▶ _Work required_
Your answer should be each line of the entries that contains the word "Definition", copied in full.

▶ _Data extracts_
------------

Module InjectionExample.
Definition hostile : Listing := MkListing 0 1 1 [MkListed (html "~><script>") false 3 None (Some (lit "<b>"))] (Some (html "~<")).
Definition harmless : Listing := MkListing 0 1 1 [MkListed (lit "a.txt") false 9000 None (Some (lit "b"))] (Some (lit "a.txt")).
Lemma listing_no_injection_witness :
  markup (directory_page StaticExample.civil id hostile (lit "/<x>/")) = markup (directory_page StaticExample.civil id harmless (lit "/y/")).
Proof.
  apply listing_no_injection.
  - split; [vm_compute; reflexivity|split; intros _; by eexists|vm_compute; reflexivity|split; discriminate].
  - split; [|intros c [= <-]]; unfold is_byte; apply (bool_decide_unpack _); vm_compute; exact I.
  - split; [|intros c [= <-]]; unfold is_byte; apply (bool_decide_unpack _); vm_compute; exact I.
Defined.
End InjectionExample.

------------

▶ _Expected answer_
Definition hostile : Listing := MkListing 0 1 1 [MkListed (html "~><script>") false 3 None (Some (lit "<b>"))] (Some (html "~<")).
Definition harmless : Listing := MkListing 0 1 1 [MkListed (lit "a.txt") false 9000 None (Some (lit "b"))] (Some (lit "a.txt")).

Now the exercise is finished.